» **The task**
Somewhere below, one line contains "- intros a b H i Hi. by rewrite H." and a later line contains "same_below n a a' →". Output those two lines and everything between them exactly, and nothing else.

» **Data shown**
(* ===== verification/Enclave.v ===== *)
(** * The enclave of the SGX encryptors

    encryptor-sgx/Enclave/Enclave.cpp (paths of this file are under
    src/encryptor-sgx/): the calls that encrypt and decrypt for the untrusted
    program, with the enclave's copies of the iterators (include/nvme_en.hpp,
    include/prp.hpp, nvme/prp.cpp, nvme/vm.cpp). Memory outside of the enclave
    is shared with a host and a guest that are not trusted. *)
From S2P Require Import Prelude Proto Vm Prp NvmeBase Crypto Encryptor.

Definition EPERM : Z := 1.
Definition EIO : Z := 5.
Definition EFAULT : Z := 14.

(** The enclave is built with spans that check their contract and throw: what
    is undefined for the iterators outside of it, is that exception here. *)
Definition checked {A} (o : outcome A) : outcome A :=
  match o with Throw Eub => Throw Econtract | _ => o end.

(** [span.subspan(off, n)] with its check, on a span of [size] bytes. *)
Definition subspan_en (size off n : Z) : outcome (Z * Z) :=
  if (off <=? size) && ((n =? U64_MAX) || (u64 (off + n) <=? size))
  then Ret (off, if n =? U64_MAX then size - off else n) else Throw Econtract.

(** [catch (const std::contract_violation_error &) { return -EFAULT; }]: other
    exceptions, and failed assertions, leave the enclave. *)
Definition contract_handler {S} (e : exn) : eff S Z :=
  match e with Econtract => mret (- EFAULT) | _ => throw e end.

(** [1 << lba_shift], an [int] that is used as a [size_t]. *)
Definition block_bytes (sh : Z) : Z := u64 (s32 (Z.shiftl 1 sh)).

(** ** The iterators in the enclave

    They are the code of the ones outside, built differently: the accesses to
    spans are checked, and so are the assertions, which the enclave's build
    does not turn off. *)

Definition assert_en {A} (b : bool) (o : outcome A) : outcome A :=
  if b then o else Throw Eassert.

Definition prp_this_nbytes_en (vm : mapping) (it : prp_chain_iter) : outcome Z :=
  checked (prp_this_nbytes vm it).

Definition prp_deref_en (vm : mapping) (it : prp_chain_iter) : outcome Z :=
  if prp_at_end it then Throw Eruntime else
  assert_en (prpi it <? prpl_size (prpl it)) (checked (prpl_get vm (prpl it) (prpi it))).

Definition prp_incr_en (vm : mapping) (it : prp_chain_iter) : outcome prp_chain_iter :=
  if prp_at_end it then Throw Eruntime else
  n ← prp_this_nbytes_en vm it;
  assert_en ((n <=? nbytes it) && (prpi it <? prpl_size (prpl it)) && is_data it) (
    let it := PrpIter (prpl it) (prpi it + 1) (u64 (nbytes it - n)) in
    it ← (if negb (is_data it) then
            next_prpl ← prp_deref_en vm it;
            '(off, n) ← get_page vm next_prpl;
            Ret (PrpIter (PageList off n) 0 (nbytes it))
          else Ret it);
    assert_en (prp_at_end it || is_data it) (Ret it)).

(** [nvme_cmd_lba_iter_en] takes the block size from its caller and does not
    check the length of the transfer. *)
Definition lba_begin_en (cmd : nvme_command) (lbas : Z) : nvme_cmd_lba_iter :=
  let n := u64 (Z.shiftl (nblocks_of cmd) lbas) in
  LbaIter lbas (slba cmd) n (PrpIter (CmdList (prp1 cmd) (prp2 cmd)) 0 n) 0 0.

Definition lba_incr_en (vm : mapping) (it : nvme_cmd_lba_iter) : outcome nvme_cmd_lba_iter :=
  let p := pli it + 1 in
  n ← prp_this_nbytes_en vm (li_prp it);
  if Z.min NVME_PAGE_SIZE n <=? u64 (Z.shiftl p (li_shift it)) then
    prp ← prp_incr_en vm (li_prp it);
    Ret (LbaIter (li_shift it) (li_slba it) (li_nbytes it) prp (u64 (cli it + p)) 0)
  else Ret (LbaIter (li_shift it) (li_slba it) (li_nbytes it) (li_prp it) (cli it) p).

Definition lba_deref_en (vm : mapping) (it : nvme_cmd_lba_iter) : outcome (Z * Z) :=
  a ← prp_deref_en vm (li_prp it);
  get_span vm (u64 (a + Z.shiftl (pli it) (li_shift it))) (block_bytes (li_shift it)).

Section enclave.
(** The crypto library, by key: whether it accepts a key for blocks of a size,
    and its operations on a buffer with a tweak. *)
Context (lib_init : list Z → Z → bool).
Context (lib_encrypt lib_decrypt : list Z → list Z → list Z → option (list Z)).

(** [sgx_is_outside_enclave(p, n)]. *)
Context (is_outside : Z → Z → bool).

(** ** State: [engine] and [g_lba_shift] *)

(** The key schedule is made in the constructor of the engine. *)
Record engine_t : Type := EngineT { en_key : list Z; en_xts : aes_xts_ipp }.

#[export] Instance engine_cipher : tweakable_block_cipher engine_t := {
  encrypt e := ipp_crypt (lib_encrypt (en_key e)) (en_xts e);
  decrypt e := ipp_crypt (lib_decrypt (en_key e)) (en_xts e);
}.

Record enclave : Type := Enclave { engine : option engine_t; g_lba_shift : Z }.

Definition enclave_start : enclave := Enclave None (-1).

(** ** Calls *)

Definition put_key (key : list Z) (lba_shift : Z) : eff enclave Z :=
  s ← get;
  if 0 <=? g_lba_shift s then mret (- EPERM) else
  _ ← ensure ((0 <=? lba_shift) && (lba_shift <? 32)) Eub;
  xts ← lift (ipp_create (lib_init key (block_bytes lba_shift)) (block_bytes lba_shift));
  _ ← put (Enclave (Some (EngineT key xts)) lba_shift);
  mret 0.

(** [decrypt ? engine->decrypt(...) : engine->encrypt(...)]. *)
Definition crypt (e : engine_t) (dec : bool) (out : Z) (data : list Z) (lba : Z) :
    option (list Z) :=
  if dec then decrypt e out data lba else encrypt e out data lba.

(** The engine, once there is a key. *)
Definition with_engine {S} (en : enclave) (f : engine_t → eff S Z) : eff S Z :=
  match engine en with Some e => f e | None => throw Eub end.

(** The loop of [crypt_buffer_inplace] over the bytes from [buf] on; [count]
    turns are left. *)
Fixpoint buffer_blocks (e : engine_t) (dec : bool) (size lbas slba : Z) (count : nat)
    (eli bytes_done : Z) : eff arr Z :=
  match count with
  | O => mret bytes_done
  | S count =>
    '(off, n) ← lift (subspan_en size (u64 (Z.shiftl eli lbas)) (block_bytes lbas));
    m ← get;
    match crypt e dec n (load_bytes m off (Z.to_nat n)) (u64 (slba + eli)) with
    | None => mret (- EIO)
    | Some c =>
      _ ← put (store_bytes m off c);
      buffer_blocks e dec size lbas slba count (eli + 1) (bytes_done + n)
    end
  end.

Definition crypt_buffer_inplace (en : enclave) (slba buf nr_blocks : Z) (dec : bool) :
    eff arr Z :=
  let lbas := g_lba_shift en in
  if lbas <? 0 then mret (- EPERM) else
  let size := u64 (Z.shiftl nr_blocks lbas) in
  if negb (is_outside buf size) then mret (- EFAULT) else
  with_engine en (λ e,
    catch (buffer_blocks e dec size lbas slba (Z.to_nat nr_blocks) 0 0) contract_handler).

(** The loop of [crypt_command_inplace] over guest memory. *)
Fixpoint command_blocks (e : engine_t) (dec : bool) (fuel : nat) (it : nvme_cmd_lba_iter)
    (bytes_done : Z) : eff mapping Z :=
  match fuel with
  | O => throw Efuel
  | S fuel =>
    if lba_at_end it then mret bytes_done else
    vm ← get;
    sp ← lift (lba_deref_en vm it);
    match crypt e dec sp.2 (view_bytes vm sp) (lba it) with
    | None => mret (- EIO)
    | Some c =>
      _ ← put (view_store vm sp c);
      vm ← get;
      it ← lift (lba_incr_en vm it);
      command_blocks e dec fuel it (bytes_done + sp.2)
    end
  end.

(** A segment takes at least a byte off the transfer, in a turn for each of the
    blocks of at most a page. *)
Definition page_blocks (sh : Z) : Z := Z.max 1 (4096 / 2 ^ sh).
Definition en_fuel (it : nvme_cmd_lba_iter) : nat :=
  S (Z.to_nat (li_nbytes it * page_blocks (li_shift it))).

Definition crypt_command_inplace (en : enclave) (pvm : Z) (cmd : nvme_command) (dec : bool) :
    eff mapping Z :=
  let lbas := g_lba_shift en in
  if lbas <? 0 then mret (- EPERM) else
  vm ← get;
  if negb (is_outside pvm (vm_size vm)) then mret (- EFAULT) else
  with_engine en (λ e,
    let it := lba_begin_en cmd lbas in
    catch (command_blocks e dec (en_fuel it) it 0) contract_handler).

(** The loop of [crypt_command]: guest memory is read, and the buffer, whose
    first [off] of [size] bytes are done, is written. *)
Fixpoint command_out (e : engine_t) (dec : bool) (fuel : nat) (vm : mapping)
    (it : nvme_cmd_lba_iter) (size off : Z) : eff arr Z :=
  match fuel with
  | O => throw Efuel
  | S fuel =>
    if lba_at_end it then mret off else
    sp ← lift (lba_deref_en vm it);
    if size - off <? sp.2 then mret off else
    match crypt e dec (size - off) (view_bytes vm sp) (lba it) with
    | None => mret (- EIO)
    | Some c =>
      _ ← modify (λ m, store_bytes m off c);
      _ ← lift (subspan_en (size - off) sp.2 U64_MAX);
      it ← lift (lba_incr_en vm it);
      command_out e dec fuel vm it size (off + sp.2)
    end
  end.

Definition crypt_command (en : enclave) (pvm : Z) (vm : mapping) (cmd : nvme_command)
    (outbuf outbuf_size : Z) (dec : bool) : eff arr Z :=
  let lbas := g_lba_shift en in
  if lbas <? 0 then mret (- EPERM) else
  if negb (is_outside pvm (vm_size vm)) || negb (is_outside outbuf outbuf_size)
  then mret (- EFAULT) else
  with_engine en (λ e,
    let it := lba_begin_en cmd lbas in
    catch (command_out e dec (en_fuel it) vm it outbuf_size 0) contract_handler).

(** What [put_key] leaves: no key, or an engine for blocks of the shift. *)
Definition enclave_ok (en : enclave) : Prop :=
  g_lba_shift en = -1 ∨
  ∃ e, engine en = Some e ∧ 0 <= g_lba_shift en <= 20 ∧
    ipp_bs (en_xts e) = 2 ^ g_lba_shift en.

End enclave.

(** ** Specification: what a call can reach

    Of the bytes of a memory, by offset from a pointer, a computation reaches
    those below [n]: it changes no others, it does the same in every memory
    that agrees on them, and it does not end in undefined behaviour or without
    end. *)

Definition same_below (n : Z) (a a' : arr) : Prop :=
  ∀ i, 0 <= i < n → aget a i = aget a' i.

#[export] Instance same_below_equiv n : Equivalence (same_below n).
Proof.
  split.
  - by intros a i _.
  - intros a b H i Hi. by rewrite H.
  - intros a b c H1 H2 i Hi. by rewrite H1, H2.
Qed.

Definition clean {A} (o : outcome A) : Prop := o ≠ Throw Eub ∧ o ≠ Throw Efuel.

Definition confined {A} (n : Z) (m : eff arr A) (a : arr) : Prop :=
  let '(o, a1) := m a in
  bytes_ok a1 ∧ (∀ i, ¬ (0 <= i < n) → aget a1 i = aget a i) ∧ clean o ∧
  ∀ a', bytes_ok a' → same_below n a a' →
    ∃ a1', m a' = (o, a1') ∧ same_below n a1 a1'.

(** The same for a computation on a view of [n] bytes. *)
Definition on_view {A} (n : Z) (m : eff mapping A) : eff arr A := λ a,
  let '(o, vm) := m (Mapping a n) in (o, vm_bytes vm).

(** ** Lemmas *)

Lemma clean_Ret {A} (x : A) : clean (Ret x).
Proof. done. Qed.

(** An exception is passed on. *)
Lemma clean_Throw {A B} (o : outcome A) e : clean o → o = Throw e → clean (Throw e : outcome B).
Proof. intros [H1 H2] ->. split; congruence. Qed.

» **Response to the task**
  - intros a b H i Hi. by rewrite H.
  - intros a b c H1 H2 i Hi. by rewrite H1, H2.
Qed.

Definition clean {A} (o : outcome A) : Prop := o ≠ Throw Eub ∧ o ≠ Throw Efuel.

Definition confined {A} (n : Z) (m : eff arr A) (a : arr) : Prop :=
  let '(o, a1) := m a in
  bytes_ok a1 ∧ (∀ i, ¬ (0 <= i < n) → aget a1 i = aget a i) ∧ clean o ∧
  ∀ a', bytes_ok a' → same_below n a a' →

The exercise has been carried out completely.